Try it »
Using the data beneath this instruction, retype only the lines from the one that contains "f, live [] cs" down to the one that contains "Definition demo_run : FrameRange.t", both included, exactly as they appear.

Data items:
::::

(* ===== verification/KallocBuddyRuns.v ===== *)
(** * The buddy allocator under any sequence of calls

    From [new] on, every sequence of allocations and frees is answered, [check] finding nothing
    wrong after any of them, and the answers are those of a set of allocated blocks; so no frame
    is ever in two blocks that are out. *)

From S2P Require Import Prelude MmFrame MmPhys KallocBuddy KallocBuddyInv KallocBuddySpec.
Import Buddy BuddyInv BuddySpec.
Local Open Scope nat_scope.

Module BuddyRuns.

Inductive call := AllocPages (n : nat) | AllocOrder (o : nat) | Free (rg : FrameRange.t).
Inductive answer := Block (res : result FrameRange.t AllocError) | Freed (res : result unit AllocError).

Section Runs.
Context {arch : Arch}.

(** [None] is a panic. *)
Definition serve (checked : bool) (b : t) (c : call) : option (t * answer) :=
  match c with
  | AllocPages n => '(b, res) ← alloc_pages checked b n; Some (b, Block res)
  | AllocOrder o => '(b, res) ← alloc_order checked b o; Some (b, Block res)
  | Free rg => '(b, res) ← free checked b rg; Some (b, Freed res)
  end.

Fixpoint serve_all (checked : bool) (b : t) (cs : list call) : option (t * list answer) :=
  match cs with
  | [] => Some (b, [])
  | c :: cs => '(b, x) ← serve checked b c; '(b, xs) ← serve_all checked b cs; Some (b, x :: xs)
  end.

(** What a call may answer when the blocks of [A] are out, and what is out then. *)
Inductive call_spec (r : FrameRange.t) (A : gmap nat nat) : call → gmap nat nat → answer → Prop :=
| spec_pages n A' res : pages_spec r A n A' res → call_spec r A (AllocPages n) A' (Block res)
| spec_order o A' res : alloc_spec r A o A' res → call_spec r A (AllocOrder o) A' (Block res)
| spec_free rg A' res : free_spec r A rg A' res → call_spec r A (Free rg) A' (Freed res).

Inductive calls_spec (r : FrameRange.t) : gmap nat nat → list call → gmap nat nat → list answer → Prop :=
| specs_nil A : calls_spec r A [] A []
| specs_cons A c A1 x cs A' xs : call_spec r A c A1 x → calls_spec r A1 cs A' xs → calls_spec r A (c :: cs) A' (x :: xs).

(** The ranges that are out after the calls, by what the caller saw. *)
Definition same_range (a c : FrameRange.t) : bool :=
  (Frame.number (FrameRange.start a) =? Frame.number (FrameRange.start c))%Z && (FrameRange.count a =? FrameRange.count c).
Definition live_after (L : list FrameRange.t) (c : call) (x : answer) : list FrameRange.t :=
  match c, x with
  | Free rg, Freed (Ok _) => filter (λ g, same_range g rg = false) L
  | _, Block (Ok rg) => rg :: L
  | _, _ => L
  end.
Fixpoint live (L : list FrameRange.t) (cs : list call) (xs : list answer) : list FrameRange.t :=
  match cs, xs with c :: cs, x :: xs => live (live_after L c x) cs xs | _, _ => L end.

Section Proofs.
Context {arch_ok : ArchOk} (usize_32 : (32 ≤ USIZE_BITS)%Z).

Lemma buddy_serve_ok checked b r A c : run_ok r → managed b r → holds b A →
  ∃ b' A' x, serve checked b c = Some (b', x) ∧ managed b' r ∧ holds b' A' ∧ call_spec r A c A' x.
Proof using usize_32 arch_ok.
  intros Hr Hm Hh. destruct c as [n|o|rg]; cbn [serve].
  - destruct (alloc_pages_ok usize_32 checked b r A n Hr Hm Hh) as (b' & A' & res & -> & Hm' & Hh' & Hs). exists b', A', (Block res). split_and!; try done. by constructor.
  - destruct (alloc_order_ok usize_32 checked b r A o Hr Hm Hh) as (b' & A' & res & -> & Hm' & Hh' & Hs). exists b', A', (Block res). split_and!; try done. by constructor.
  - destruct (free_ok usize_32 checked b r A rg Hm Hh) as (b' & A' & res & -> & Hm' & Hh' & Hs). exists b', A', (Freed res). split_and!; try done. by constructor.
Qed.

Lemma serve_all_ok checked r cs : ∀ b A, run_ok r → managed b r → holds b A →
  ∃ b' A' xs, serve_all checked b cs = Some (b', xs) ∧ managed b' r ∧ holds b' A' ∧ calls_spec r A cs A' xs.
Proof using usize_32 arch_ok.
  induction cs as [|c cs IH]; intros b A Hr Hm Hh; cbn [serve_all]; [exists b, A, []; split_and!; try done; constructor|].
  destruct (buddy_serve_ok checked b r A c Hr Hm Hh) as (b1 & A1 & x & -> & Hm1 & Hh1 & Hs1). cbn [mbind option_bind].
  destruct (IH b1 A1 Hr Hm1 Hh1) as (b2 & A2 & xs & -> & Hm2 & Hh2 & Hs2). cbn [mbind option_bind]. exists b2, A2, (x :: xs). split_and!; try done. by econstructor.
Qed.

Lemma new_holds checked r st b : new checked r st = Some (Ok b) → managed b r ∧ holds b ∅.
Proof using usize_32. intros E. pose proof (buddy_new_ok usize_32 checked r st) as H. by rewrite E in H. Qed.

Lemma holds_check b A : holds b A → check b = Ok tt.
Proof using usize_32. intros (K & FL & U & y & Hi & _). by eapply check_ok. Qed.

(** ** What is out *)

Definition shown (r : FrameRange.t) (L : list FrameRange.t) (A : gmap nat nat) : Prop := L ≡ₚ (λ x, frames r x.1 x.2) <$> map_to_list A.

Lemma same_range_frames r rg p o q s : names r rg p o → same_range (frames r q s) rg = true ↔ q = p ∧ s = o.
Proof using arch_ok.
  intros [E1 E2]. unfold same_range, frames. cbn [FrameRange.start FrameRange.count]. rewrite number_at, E1, E2, andb_true_iff, Z.eqb_eq, Nat.eqb_eq. unfold widen.
  split; [intros [H1 H2]; split; [lia|by apply (Nat.pow_inj_r 2) in H2; [|lia]]|by intros [-> ->]].
Qed.

Lemma shown_alloc r L A p o n : shown r L A → room n A o p → shown r (frames r p o :: L) (<[p := o]> A).
Proof using.
  unfold shown. intros HL (_ & _ & Hf). rewrite map_to_list_insert; [csimpl; by rewrite HL|]. destruct (A !! p) as [o'|] eqn:E; [|done]. exfalso. pose proof (pow_pos o). pose proof (pow_pos o').
  apply (Hf p); [lia|]. exists p, o'. split; [done|lia].
Qed.

Lemma shown_free r L A rg p o : shown r L A → A !! p = Some o → names r rg p o → shown r (filter (λ g, same_range g rg = false) L) (delete p A).
Proof using arch_ok.
  unfold shown. intros -> E Hn. rewrite <-(map_to_list_delete A p o E). csimpl. rewrite filter_cons_False by (cbn; rewrite (proj2 (same_range_frames r rg p o p o Hn)); done).
  assert (∀ x, x ∈ map_to_list (delete p A) → same_range (frames r x.1 x.2) rg = false) as H.
  { intros [q s] Hq%elem_of_map_to_list. destruct (same_range _ _) eqn:Es; [|done]. apply (same_range_frames r rg p o q s Hn) in Es as [-> _]. by rewrite lookup_delete_eq in Hq. }
  induction (map_to_list (delete p A)) as [|x l IH]; [done|]. csimpl. rewrite filter_cons_True by (apply H; left). f_equiv. apply IH. intros y Hy. apply H. by right.
Qed.

Lemma shown_alloc_spec r L A o A' res : shown r L A → alloc_spec r A o A' res → shown r (match res with Ok rg => rg :: L | Err _ => L end) A'.
Proof using. intros HL []; [by eapply shown_alloc|done|done]. Qed.

Lemma shown_after r L A c A' x : shown r L A → call_spec r A c A' x → shown r (live_after L c x) A'.
Proof using arch_ok.
  intros HL []; cbn [live_after].
  - destruct H as [|o A1 res1 _ _ _ H]; [done|]. apply (shown_alloc_spec r L) in H; [|done]. by case_match.
  - apply (shown_alloc_spec r L) in H; [|done]. by case_match.
  - destruct H; [by eapply shown_free|done..].
Qed.

Lemma shown_live r A cs A' xs : calls_spec r A cs A' xs → ∀ L, shown r L A → shown r (live L cs xs) A'.
Proof using arch_ok. induction 1; intros L HL; cbn [live]; [done|]. apply IHcalls_spec. by eapply shown_after. Qed.

Lemma frames_contains r p o f : FrameRange.contains (frames r p o) f = true →
  (Z.of_nat p ≤ Frame.number f - Frame.number (FrameRange.start r) < Z.of_nat p + Z.of_nat (2 ^ o))%Z.
Proof using arch_ok.
  unfold FrameRange.contains, FrameRange.end_exclusive, frames, saturating_add. cbn [FrameRange.start FrameRange.count]. rewrite number_at. unfold widen. intros [H1%Z.leb_le H2%Z.ltb_lt]%andb_true_iff. lia.
Qed.

Lemma shown_apart b r L A i j a c f : holds b A → shown r L A → L !! i = Some a → L !! j = Some c → FrameRange.contains a f = true → FrameRange.contains c f = true → i = j.
Proof using arch_ok.
  intros Hh HL Hi Hj Ha Hc.
  assert (∀ (l : list (nat * nat)) M, M ≡ₚ (λ x, frames r x.1 x.2) <$> l → NoDup l.*1 → (∀ x y k, x ∈ l → y ∈ l → x.1 ≤ k < x.1 + 2 ^ x.2 → y.1 ≤ k < y.1 + 2 ^ y.2 → y.1 = x.1) →
    ∀ i j a c, M !! i = Some a → M !! j = Some c → FrameRange.contains a f = true → FrameRange.contains c f = true → i = j) as H.
  { clear -arch_ok. intros l M HM Hn Hd i j a c Hi Hj Ha Hc. destruct (decide (i = j)) as [|Hne]; [done|exfalso].
    assert (∃ i' j', i' ≠ j' ∧ ((λ x, frames r x.1 x.2) <$> l) !! i' = Some a ∧ ((λ x, frames r x.1 x.2) <$> l) !! j' = Some c) as (i' & j' & Hne' & Hi' & Hj').
    { apply Permutation_inj in HM as (Hlen & g & Hg & HM). exists (g i), (g j). split; [intros E; by apply Hg in E|]. by rewrite <-!HM. }
    rewrite list_lookup_fmap in Hi', Hj'. destruct (l !! i') as [[p o]|] eqn:E1; [|done]. destruct (l !! j') as [[q s]|] eqn:E2; [|done]. cbn in Hi', Hj'. injection Hi' as <-. injection Hj' as <-.
    apply frames_contains in Ha, Hc. apply Hne'. apply (NoDup_lookup l.*1 i' j' p); [done|by rewrite list_lookup_fmap, E1|].
    rewrite list_lookup_fmap, E2. cbn. f_equal. apply (Hd (p, o) (q, s) (Z.to_nat (Frame.number f - Frame.number (FrameRange.start r)))); cbn [fst snd]; [by eapply list_elem_of_lookup_2|by eapply list_elem_of_lookup_2|lia|lia]. }
  eapply (H (map_to_list A) L HL); [apply NoDup_fst_map_to_list| |exact Hi|exact Hj|done|done].
  intros [p o] [q s] k E1%elem_of_map_to_list E2%elem_of_map_to_list H1 H2. cbn in *. destruct (holds_blocks b A p o Hh E1) as (_ & _ & _ & Hd). by eapply Hd.
Qed.


(** C39. No frame is in two ranges that are out: of the ranges the calls returned and did not take
    back, however they were interleaved, any two have no frame in common. *)
Theorem buddy_frames_have_one_owner checked r st b cs :
  run_ok r → new checked r st = Some (Ok b) →
  ∃ b' xs, serve_all checked b cs = Some (b', xs) ∧
    ∀ i j x y f, live [] cs xs !! i = Some x → live [] cs xs !! j = Some y → FrameRange.contains x f = true → FrameRange.contains y f = true → i = j.
Proof using usize_32 arch_ok.
  intros Hr [Hm Hh]%new_holds. destruct (serve_all_ok checked r cs b ∅ Hr Hm Hh) as (b' & A' & xs & E & Hm' & Hh' & Hs). exists b', xs. split; [done|].
  intros i j x y f. eapply shown_apart; [exact Hh'|]. eapply shown_live; [exact Hs|]. unfold shown. by rewrite map_to_list_empty.
Qed.

End Proofs.
End Runs.

(** ** Thirteen pages *)

#[local] Existing Instance MockFull.
#[local] Existing Instance MockFull_ok.

Definition demo_run : FrameRange.t := {| FrameRange.start := Frame.at_ (16 * 4096); FrameRange.count := 13 |}.
Definition demo_range (p n : nat) : FrameRange.t := {| FrameRange.start := Frame.at_ (Z.of_nat (16 + p) * 4096); FrameRange.count := n |}.
Definition demo_calls : list call := [AllocPages 3; AllocOrder 1; AllocPages 1; Free (demo_range 8 4); AllocPages 8; Free (demo_range 8 4); AllocPages 5; AllocPages 0].

Example demo_answers :
  (let? b := default (Err Overflow) (new true demo_run (replicate 117 7%Z)) in
   match serve_all true b demo_calls with Some (b, xs) => Ok (xs, free_blocks b, live [] demo_calls xs) | None => Err Overflow end) =
  Ok ([Block (Ok (demo_range 8 4)); Block (Ok (demo_range 0 2)); Block (Ok (demo_range 12 1)); Freed (Ok tt); Block (Err Fragmented);
       Freed (Err NotAllocated); Block (Err Fragmented); Block (Err EmptyRequest)], [0; 1; 2; 0; 0; 0; 0; 0; 0; 0; 0], [demo_range 12 1; demo_range 0 2]).
Proof. vm_compute. reflexivity. Qed.

Lemma demo_run_ok : run_ok demo_run.
Proof. split; [split; [done|by exists 16%Z]|by vm_compute]. Qed.


Lemma buddy_frames_have_one_owner_witness :
  ∃ b, new true demo_run (replicate 117 7%Z) = Some (Ok b) ∧
  ∃ b' xs, serve_all true b demo_calls = Some (b', xs) ∧
    ∀ i j x y f, live [] demo_calls xs !! i = Some x → live [] demo_calls xs !! j = Some y → FrameRange.contains x f = true → FrameRange.contains y f = true → i = j.
Proof.
  eexists. split; [vm_compute; reflexivity|]. apply (buddy_frames_have_one_owner (arch_ok := MockFull_ok) ltac:(done) true demo_run (replicate 117 7%Z)); [apply demo_run_ok|vm_compute; reflexivity].
Defined.
End BuddyRuns.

::::

Response »
    ∀ i j x y f, live [] cs xs !! i = Some x → live [] cs xs !! j = Some y → FrameRange.contains x f = true → FrameRange.contains y f = true → i = j.
Proof using usize_32 arch_ok.
  intros Hr [Hm Hh]%new_holds. destruct (serve_all_ok checked r cs b ∅ Hr Hm Hh) as (b' & A' & xs & E & Hm' & Hh' & Hs). exists b', xs. split; [done|].
  intros i j x y f. eapply shown_apart; [exact Hh'|]. eapply shown_live; [exact Hs|]. unfold shown. by rewrite map_to_list_empty.
Qed.

End Proofs.
End Runs.

(** ** Thirteen pages *)

#[local] Existing Instance MockFull.
#[local] Existing Instance MockFull_ok.

Definition demo_run : FrameRange.t := {| FrameRange.start := Frame.at_ (16 * 4096); FrameRange.count := 13 |}.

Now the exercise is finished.